Dataset entries:
**********

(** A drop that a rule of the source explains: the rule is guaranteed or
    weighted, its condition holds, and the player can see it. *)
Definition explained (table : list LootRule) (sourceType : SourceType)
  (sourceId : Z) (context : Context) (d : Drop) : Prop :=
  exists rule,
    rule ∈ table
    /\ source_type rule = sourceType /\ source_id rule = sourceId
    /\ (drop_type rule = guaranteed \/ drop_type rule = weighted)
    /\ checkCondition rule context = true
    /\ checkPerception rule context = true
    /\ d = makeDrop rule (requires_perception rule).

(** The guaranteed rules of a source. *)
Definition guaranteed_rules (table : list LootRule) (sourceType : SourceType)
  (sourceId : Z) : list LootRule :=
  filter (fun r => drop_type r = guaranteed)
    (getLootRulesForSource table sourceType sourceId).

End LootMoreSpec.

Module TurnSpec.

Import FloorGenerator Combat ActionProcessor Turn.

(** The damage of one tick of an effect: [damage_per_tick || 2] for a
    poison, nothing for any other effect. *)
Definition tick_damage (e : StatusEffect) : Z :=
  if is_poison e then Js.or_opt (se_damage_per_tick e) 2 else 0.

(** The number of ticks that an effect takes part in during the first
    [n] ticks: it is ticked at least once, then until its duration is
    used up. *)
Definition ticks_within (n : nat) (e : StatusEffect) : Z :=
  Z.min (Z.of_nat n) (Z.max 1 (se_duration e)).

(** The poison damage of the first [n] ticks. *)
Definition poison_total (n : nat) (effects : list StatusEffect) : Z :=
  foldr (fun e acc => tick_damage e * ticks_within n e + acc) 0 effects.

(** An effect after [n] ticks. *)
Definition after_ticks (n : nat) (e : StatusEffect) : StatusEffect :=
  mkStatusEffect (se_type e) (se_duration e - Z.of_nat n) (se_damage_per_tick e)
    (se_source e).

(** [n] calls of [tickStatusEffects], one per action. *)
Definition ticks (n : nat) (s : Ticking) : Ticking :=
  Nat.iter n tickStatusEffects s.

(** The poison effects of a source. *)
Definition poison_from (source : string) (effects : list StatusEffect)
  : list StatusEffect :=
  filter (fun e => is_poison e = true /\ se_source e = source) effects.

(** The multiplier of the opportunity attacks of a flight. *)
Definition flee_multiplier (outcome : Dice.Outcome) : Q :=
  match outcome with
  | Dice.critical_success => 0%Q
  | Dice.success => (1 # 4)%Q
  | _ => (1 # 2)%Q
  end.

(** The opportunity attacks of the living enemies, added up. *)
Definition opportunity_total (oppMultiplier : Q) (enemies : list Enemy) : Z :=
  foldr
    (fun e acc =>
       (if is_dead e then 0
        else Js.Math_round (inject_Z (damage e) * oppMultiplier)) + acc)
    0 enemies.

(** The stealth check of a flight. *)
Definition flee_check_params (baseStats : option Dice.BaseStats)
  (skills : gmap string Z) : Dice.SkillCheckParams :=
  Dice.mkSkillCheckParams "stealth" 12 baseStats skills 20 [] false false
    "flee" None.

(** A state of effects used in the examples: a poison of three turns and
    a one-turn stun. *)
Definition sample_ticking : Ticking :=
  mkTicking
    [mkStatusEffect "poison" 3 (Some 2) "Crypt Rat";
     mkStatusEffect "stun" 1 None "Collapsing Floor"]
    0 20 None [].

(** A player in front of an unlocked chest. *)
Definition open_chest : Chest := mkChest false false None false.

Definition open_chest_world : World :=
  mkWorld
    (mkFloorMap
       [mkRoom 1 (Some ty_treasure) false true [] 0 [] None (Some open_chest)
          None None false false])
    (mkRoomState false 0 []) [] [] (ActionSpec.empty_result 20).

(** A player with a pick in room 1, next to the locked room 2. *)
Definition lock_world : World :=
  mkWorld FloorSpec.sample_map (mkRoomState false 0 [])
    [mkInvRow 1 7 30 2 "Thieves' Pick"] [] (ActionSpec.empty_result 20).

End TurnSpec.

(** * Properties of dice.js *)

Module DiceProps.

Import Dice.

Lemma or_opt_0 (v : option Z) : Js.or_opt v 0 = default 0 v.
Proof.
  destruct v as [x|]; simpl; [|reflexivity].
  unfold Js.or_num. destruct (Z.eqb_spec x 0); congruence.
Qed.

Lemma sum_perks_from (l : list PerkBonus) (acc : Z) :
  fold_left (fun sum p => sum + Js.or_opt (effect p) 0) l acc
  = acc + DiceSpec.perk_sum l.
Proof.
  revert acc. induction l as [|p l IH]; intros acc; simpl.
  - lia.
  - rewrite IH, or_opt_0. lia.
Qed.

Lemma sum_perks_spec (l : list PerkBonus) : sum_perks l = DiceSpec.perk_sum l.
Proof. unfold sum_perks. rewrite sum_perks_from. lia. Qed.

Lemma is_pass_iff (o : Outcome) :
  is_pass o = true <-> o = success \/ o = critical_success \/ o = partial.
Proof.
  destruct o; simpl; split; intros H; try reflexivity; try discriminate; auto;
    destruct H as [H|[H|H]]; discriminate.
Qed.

**********

▶ To do
All the lines above need to be printed again, exactly.

▶ Answer space
(** A drop that a rule of the source explains: the rule is guaranteed or
    weighted, its condition holds, and the player can see it. *)
Definition explained (table : list LootRule) (sourceType : SourceType)
  (sourceId : Z) (context : Context) (d : Drop) : Prop :=
  exists rule,
    rule ∈ table
    /\ source_type rule = sourceType /\ source_id rule = sourceId
    /\ (drop_type rule = guaranteed \/ drop_type rule = weighted)
    /\ checkCondition rule context = true
    /\ checkPerception rule context = true
    /\ d = makeDrop rule (requires_perception rule).

(** The guaranteed rules of a source. *)
Definition guaranteed_rules (table : list LootRule) (sourceType : SourceType)
  (sourceId : Z) : list LootRule :=
  filter (fun r => drop_type r = guaranteed)
    (getLootRulesForSource table sourceType sourceId).

End LootMoreSpec.

Module TurnSpec.

Import FloorGenerator Combat ActionProcessor Turn.

(** The damage of one tick of an effect: [damage_per_tick || 2] for a
    poison, nothing for any other effect. *)
Definition tick_damage (e : StatusEffect) : Z :=
  if is_poison e then Js.or_opt (se_damage_per_tick e) 2 else 0.

(** The number of ticks that an effect takes part in during the first
    [n] ticks: it is ticked at least once, then until its duration is
    used up. *)
Definition ticks_within (n : nat) (e : StatusEffect) : Z :=
  Z.min (Z.of_nat n) (Z.max 1 (se_duration e)).

(** The poison damage of the first [n] ticks. *)
Definition poison_total (n : nat) (effects : list StatusEffect) : Z :=
  foldr (fun e acc => tick_damage e * ticks_within n e + acc) 0 effects.

(** An effect after [n] ticks. *)
Definition after_ticks (n : nat) (e : StatusEffect) : StatusEffect :=
  mkStatusEffect (se_type e) (se_duration e - Z.of_nat n) (se_damage_per_tick e)
    (se_source e).

(** [n] calls of [tickStatusEffects], one per action. *)
Definition ticks (n : nat) (s : Ticking) : Ticking :=
  Nat.iter n tickStatusEffects s.

(** The poison effects of a source. *)
Definition poison_from (source : string) (effects : list StatusEffect)
  : list StatusEffect :=
  filter (fun e => is_poison e = true /\ se_source e = source) effects.

(** The multiplier of the opportunity attacks of a flight. *)
Definition flee_multiplier (outcome : Dice.Outcome) : Q :=
  match outcome with
  | Dice.critical_success => 0%Q
  | Dice.success => (1 # 4)%Q
  | _ => (1 # 2)%Q
  end.

(** The opportunity attacks of the living enemies, added up. *)
Definition opportunity_total (oppMultiplier : Q) (enemies : list Enemy) : Z :=
  foldr
    (fun e acc =>
       (if is_dead e then 0
        else Js.Math_round (inject_Z (damage e) * oppMultiplier)) + acc)
    0 enemies.

(** The stealth check of a flight. *)
Definition flee_check_params (baseStats : option Dice.BaseStats)
  (skills : gmap string Z) : Dice.SkillCheckParams :=
  Dice.mkSkillCheckParams "stealth" 12 baseStats skills 20 [] false false
    "flee" None.

(** A state of effects used in the examples: a poison of three turns and
    a one-turn stun. *)
Definition sample_ticking : Ticking :=
  mkTicking
    [mkStatusEffect "poison" 3 (Some 2) "Crypt Rat";
     mkStatusEffect "stun" 1 None "Collapsing Floor"]
    0 20 None [].

(** A player in front of an unlocked chest. *)
Definition open_chest : Chest := mkChest false false None false.

Definition open_chest_world : World :=
  mkWorld
    (mkFloorMap
       [mkRoom 1 (Some ty_treasure) false true [] 0 [] None (Some open_chest)
          None None false false])
    (mkRoomState false 0 []) [] [] (ActionSpec.empty_result 20).

(** A player with a pick in room 1, next to the locked room 2. *)
Definition lock_world : World :=
  mkWorld FloorSpec.sample_map (mkRoomState false 0 [])
    [mkInvRow 1 7 30 2 "Thieves' Pick"] [] (ActionSpec.empty_result 20).

End TurnSpec.

(** * Properties of dice.js *)

Module DiceProps.

Import Dice.

Lemma or_opt_0 (v : option Z) : Js.or_opt v 0 = default 0 v.
Proof.
  destruct v as [x|]; simpl; [|reflexivity].
  unfold Js.or_num. destruct (Z.eqb_spec x 0); congruence.
Qed.

Lemma sum_perks_from (l : list PerkBonus) (acc : Z) :
  fold_left (fun sum p => sum + Js.or_opt (effect p) 0) l acc
  = acc + DiceSpec.perk_sum l.
Proof.
  revert acc. induction l as [|p l IH]; intros acc; simpl.
  - lia.
  - rewrite IH, or_opt_0. lia.
Qed.

Lemma sum_perks_spec (l : list PerkBonus) : sum_perks l = DiceSpec.perk_sum l.
Proof. unfold sum_perks. rewrite sum_perks_from. lia. Qed.

Lemma is_pass_iff (o : Outcome) :
  is_pass o = true <-> o = success \/ o = critical_success \/ o = partial.
Proof.
  destruct o; simpl; split; intros H; try reflexivity; try discriminate; auto;
    destruct H as [H|[H|H]]; discriminate.
Qed.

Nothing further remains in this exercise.